Exercise details:
Copy each entry below without any change.

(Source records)
(** The end of [grpcFrontendProxyLifecycleClient.KillInstanceWithResponse]. *)
Definition kill_answer (now : Z) (instanceID : string) (signal : Z) (answer : res proxy_error (option kill_response))
    (r : registry) : res proxy_error kill_response * registry :=
  match answer with
  | Err e => (Err e, r)
  | Ok None => (Err (OtherErr "frontend proxy kill response is nil"), r)
  | Ok (Some resp) =>
      match checkFrontendProxyStatus "kill" (kr_status resp) with
      | Err e => (Err e, r)
      | Ok _ =>
          match kr_kill resp with
          | None => (Err (OtherErr "frontend proxy kill missing kill response"), r)
          | Some (code, message) =>
              if negb (code =? 0)%Z then (Err (BusinessErr "kill" code message), r)
              else
                let before := SnapshotRouteOnlyInstance instanceID r in
                if (signal =? frontendPauseSnapshotSignal)%Z
                then (Ok resp, RecordRouteOnlyInstance now (sn_Function before) instanceID InstanceManagerOwner r)
                else if (signal =? frontendResumeSnapshotSignal)%Z then
                  match kr_started resp with
                  | None => (Err (OtherErr "resume kill returned invalid route payload"), r)
                  | Some (started, proxy, address) =>
                      if negb (bool_decide (started = instanceID)) || bool_decide (proxy = "") || bool_decide (address = "")
                      then (Err (OtherErr "resume kill returned a mismatched or empty function proxy route"), r)
                      else (Ok resp, RecordRouteOnlyInstance now (sn_Function before) instanceID proxy r)
                  end
                else (Ok resp, RemoveRouteOnlyInstance instanceID r)
          end
      end
  end.

(** ** State *)

Record client := MkClient {
  cl_disc : MemoryDiscovery;
  cl_reg : registry;
  cl_store : Store;                    (* the exec endpoint cache *)
  cl_conns : gset string;              (* addresses with a pooled connection *)
  cl_calls : list (nat * string);      (* the calls sent: attempt and address, newest first *)
}.

Definition set_disc (d : MemoryDiscovery) (c : client) : client :=
  MkClient d (cl_reg c) (cl_store c) (cl_conns c) (cl_calls c).
Definition set_reg (r : registry) (c : client) : client :=
  MkClient (cl_disc c) r (cl_store c) (cl_conns c) (cl_calls c).
Definition set_conns (s : gset string) (c : client) : client :=
  MkClient (cl_disc c) (cl_reg c) (cl_store c) s (cl_calls c).
Definition sent (k : nat) (address : string) (c : client) : client :=
  MkClient (cl_disc c) (cl_reg c) (cl_store c) (cl_conns c) ((k, address) :: cl_calls c).

Definition EvictAddress (address : string) (c : client) : client :=
  if bool_decide (TrimSpace address = "") then c else set_conns (cl_conns c ∖ {[ address ]}) c.

Definition evictFrontendProxyClientOnError (now : Z) (address : string) (err : proxy_error) (c : client) : client :=
  if bool_decide (address = "") || negb (isFrontendProxyTransportError err) then c
  else
    let c := EvictAddress address c in
    set_disc (MarkSuspectAddress address defaultSuspectTTL now (cl_disc c)) c.

Section calls.
  (** [grpc.NewClient] with its credentials: the error, if any. *)
  Variable connect : string → option proxy_error.
  (** The gRPC services: what the [k]-th attempt at an address answers. *)
  Variable create_rpc : nat → string → res proxy_error (option create_response).
  Variable raw_create_rpc : nat → string → res proxy_error (option raw_create_response).
  Variable kill_rpc : nat → string → res proxy_error (option kill_response).
  (** The clock and the context at an attempt, and what other goroutines did before it. *)
  Variable clock : nat → Z.
  Variable ctx_done : nat → bool.
  Variable env : nat → client → client.
  Variable range_order : list string → list string.
  Variable ERR_INNER_COMMUNICATION : Z.

Definition ClientForAddress (address : string) (c : client) : res proxy_error unit * client :=
  if bool_decide (TrimSpace address = "") then (Err (OtherErr "frontend proxy address is empty"), c)
  else if bool_decide (address ∈ cl_conns c) then (Ok (), c)
  else match connect address with
       | Some err => (Err err, c)
       | None => (Ok (), set_conns ({[ address ]} ∪ cl_conns c) c)
       end.

(** [proxyrouting.Select]. *)
Definition Select (k : nat) (capability : string) (excluded : gset string) (c : client) : res proxy_error Endpoint * client :=
  if ctx_done k then (Err CtxErr, c)
  else
    let '(e, d) := GetNext capability excluded (clock k) (cl_disc c) in
    let c := set_disc d c in
    match e with
    | Some e => (Ok e, c)
    | None => (Err (NoProxy capability), c)
    end.

(** The loop of [routingFrontendProxyLifecycleClient.CreateInstance] and of
    [CreateInstanceRaw], which differ in the call [rpc]: the addresses tried and
    the last error. *)
Fixpoint create_loop (rpc : nat → string → registry → res proxy_error string * registry) (fuel k : nat)
    (tried : gset string) (lastErr : option proxy_error) (c : client) : option (res proxy_error string * client) :=
  match fuel with
  | O => None
  | S fuel =>
      let '(selected, c) := Select k CapabilityCreate tried (env k c) in
      match selected with
      | Err selectErr => Some (Err (default selectErr lastErr), c)
      | Ok endpoint =>
          let address := GRPCAddress endpoint in
          let tried := {[ address ]} ∪ tried in
          let '(ok, c) := ClientForAddress address c in
          match ok with
          | Err err =>
              create_loop rpc fuel (S k) tried (Some err) (evictFrontendProxyClientOnError (clock k) address err c)
          | Ok _ =>
              let c := sent k address c in
              let '(answer, r) := rpc k address (cl_reg c) in
              let c := set_reg r c in
              match answer with
              | Ok instanceID => Some (Ok instanceID, c)
              | Err err =>
                  if isFrontendProxyCreatePreDispatchStatus err then create_loop rpc fuel (S k) tried (Some err) c
                  else Some (Err err, evictFrontendProxyClientOnError (clock k) address err c)
              end
          end
      end
  end.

Answer to this task:
(** The end of [grpcFrontendProxyLifecycleClient.KillInstanceWithResponse]. *)
Definition kill_answer (now : Z) (instanceID : string) (signal : Z) (answer : res proxy_error (option kill_response))
    (r : registry) : res proxy_error kill_response * registry :=
  match answer with
  | Err e => (Err e, r)
  | Ok None => (Err (OtherErr "frontend proxy kill response is nil"), r)
  | Ok (Some resp) =>
      match checkFrontendProxyStatus "kill" (kr_status resp) with
      | Err e => (Err e, r)
      | Ok _ =>
          match kr_kill resp with
          | None => (Err (OtherErr "frontend proxy kill missing kill response"), r)
          | Some (code, message) =>
              if negb (code =? 0)%Z then (Err (BusinessErr "kill" code message), r)
              else
                let before := SnapshotRouteOnlyInstance instanceID r in
                if (signal =? frontendPauseSnapshotSignal)%Z
                then (Ok resp, RecordRouteOnlyInstance now (sn_Function before) instanceID InstanceManagerOwner r)
                else if (signal =? frontendResumeSnapshotSignal)%Z then
                  match kr_started resp with
                  | None => (Err (OtherErr "resume kill returned invalid route payload"), r)
                  | Some (started, proxy, address) =>
                      if negb (bool_decide (started = instanceID)) || bool_decide (proxy = "") || bool_decide (address = "")
                      then (Err (OtherErr "resume kill returned a mismatched or empty function proxy route"), r)
                      else (Ok resp, RecordRouteOnlyInstance now (sn_Function before) instanceID proxy r)
                  end
                else (Ok resp, RemoveRouteOnlyInstance instanceID r)
          end
      end
  end.

(** ** State *)

Record client := MkClient {
  cl_disc : MemoryDiscovery;
  cl_reg : registry;
  cl_store : Store;                    (* the exec endpoint cache *)
  cl_conns : gset string;              (* addresses with a pooled connection *)
  cl_calls : list (nat * string);      (* the calls sent: attempt and address, newest first *)
}.

Definition set_disc (d : MemoryDiscovery) (c : client) : client :=
  MkClient d (cl_reg c) (cl_store c) (cl_conns c) (cl_calls c).
Definition set_reg (r : registry) (c : client) : client :=
  MkClient (cl_disc c) r (cl_store c) (cl_conns c) (cl_calls c).
Definition set_conns (s : gset string) (c : client) : client :=
  MkClient (cl_disc c) (cl_reg c) (cl_store c) s (cl_calls c).
Definition sent (k : nat) (address : string) (c : client) : client :=
  MkClient (cl_disc c) (cl_reg c) (cl_store c) (cl_conns c) ((k, address) :: cl_calls c).

Definition EvictAddress (address : string) (c : client) : client :=
  if bool_decide (TrimSpace address = "") then c else set_conns (cl_conns c ∖ {[ address ]}) c.

Definition evictFrontendProxyClientOnError (now : Z) (address : string) (err : proxy_error) (c : client) : client :=
  if bool_decide (address = "") || negb (isFrontendProxyTransportError err) then c
  else
    let c := EvictAddress address c in
    set_disc (MarkSuspectAddress address defaultSuspectTTL now (cl_disc c)) c.

Section calls.
  (** [grpc.NewClient] with its credentials: the error, if any. *)
  Variable connect : string → option proxy_error.
  (** The gRPC services: what the [k]-th attempt at an address answers. *)
  Variable create_rpc : nat → string → res proxy_error (option create_response).
  Variable raw_create_rpc : nat → string → res proxy_error (option raw_create_response).
  Variable kill_rpc : nat → string → res proxy_error (option kill_response).
  (** The clock and the context at an attempt, and what other goroutines did before it. *)
  Variable clock : nat → Z.
  Variable ctx_done : nat → bool.
  Variable env : nat → client → client.
  Variable range_order : list string → list string.
  Variable ERR_INNER_COMMUNICATION : Z.

Definition ClientForAddress (address : string) (c : client) : res proxy_error unit * client :=
  if bool_decide (TrimSpace address = "") then (Err (OtherErr "frontend proxy address is empty"), c)
  else if bool_decide (address ∈ cl_conns c) then (Ok (), c)
  else match connect address with
       | Some err => (Err err, c)
       | None => (Ok (), set_conns ({[ address ]} ∪ cl_conns c) c)
       end.

(** [proxyrouting.Select]. *)
Definition Select (k : nat) (capability : string) (excluded : gset string) (c : client) : res proxy_error Endpoint * client :=
  if ctx_done k then (Err CtxErr, c)
  else
    let '(e, d) := GetNext capability excluded (clock k) (cl_disc c) in
    let c := set_disc d c in
    match e with
    | Some e => (Ok e, c)
    | None => (Err (NoProxy capability), c)
    end.

(** The loop of [routingFrontendProxyLifecycleClient.CreateInstance] and of
    [CreateInstanceRaw], which differ in the call [rpc]: the addresses tried and
    the last error. *)
Fixpoint create_loop (rpc : nat → string → registry → res proxy_error string * registry) (fuel k : nat)
    (tried : gset string) (lastErr : option proxy_error) (c : client) : option (res proxy_error string * client) :=
  match fuel with
  | O => None
  | S fuel =>
      let '(selected, c) := Select k CapabilityCreate tried (env k c) in
      match selected with
      | Err selectErr => Some (Err (default selectErr lastErr), c)
      | Ok endpoint =>
          let address := GRPCAddress endpoint in
          let tried := {[ address ]} ∪ tried in
          let '(ok, c) := ClientForAddress address c in
          match ok with
          | Err err =>
              create_loop rpc fuel (S k) tried (Some err) (evictFrontendProxyClientOnError (clock k) address err c)
          | Ok _ =>
              let c := sent k address c in
              let '(answer, r) := rpc k address (cl_reg c) in
              let c := set_reg r c in
              match answer with
              | Ok instanceID => Some (Ok instanceID, c)
              | Err err =>
                  if isFrontendProxyCreatePreDispatchStatus err then create_loop rpc fuel (S k) tried (Some err) c
                  else Some (Err err, evictFrontendProxyClientOnError (clock k) address err c)
              end
          end
      end
  end.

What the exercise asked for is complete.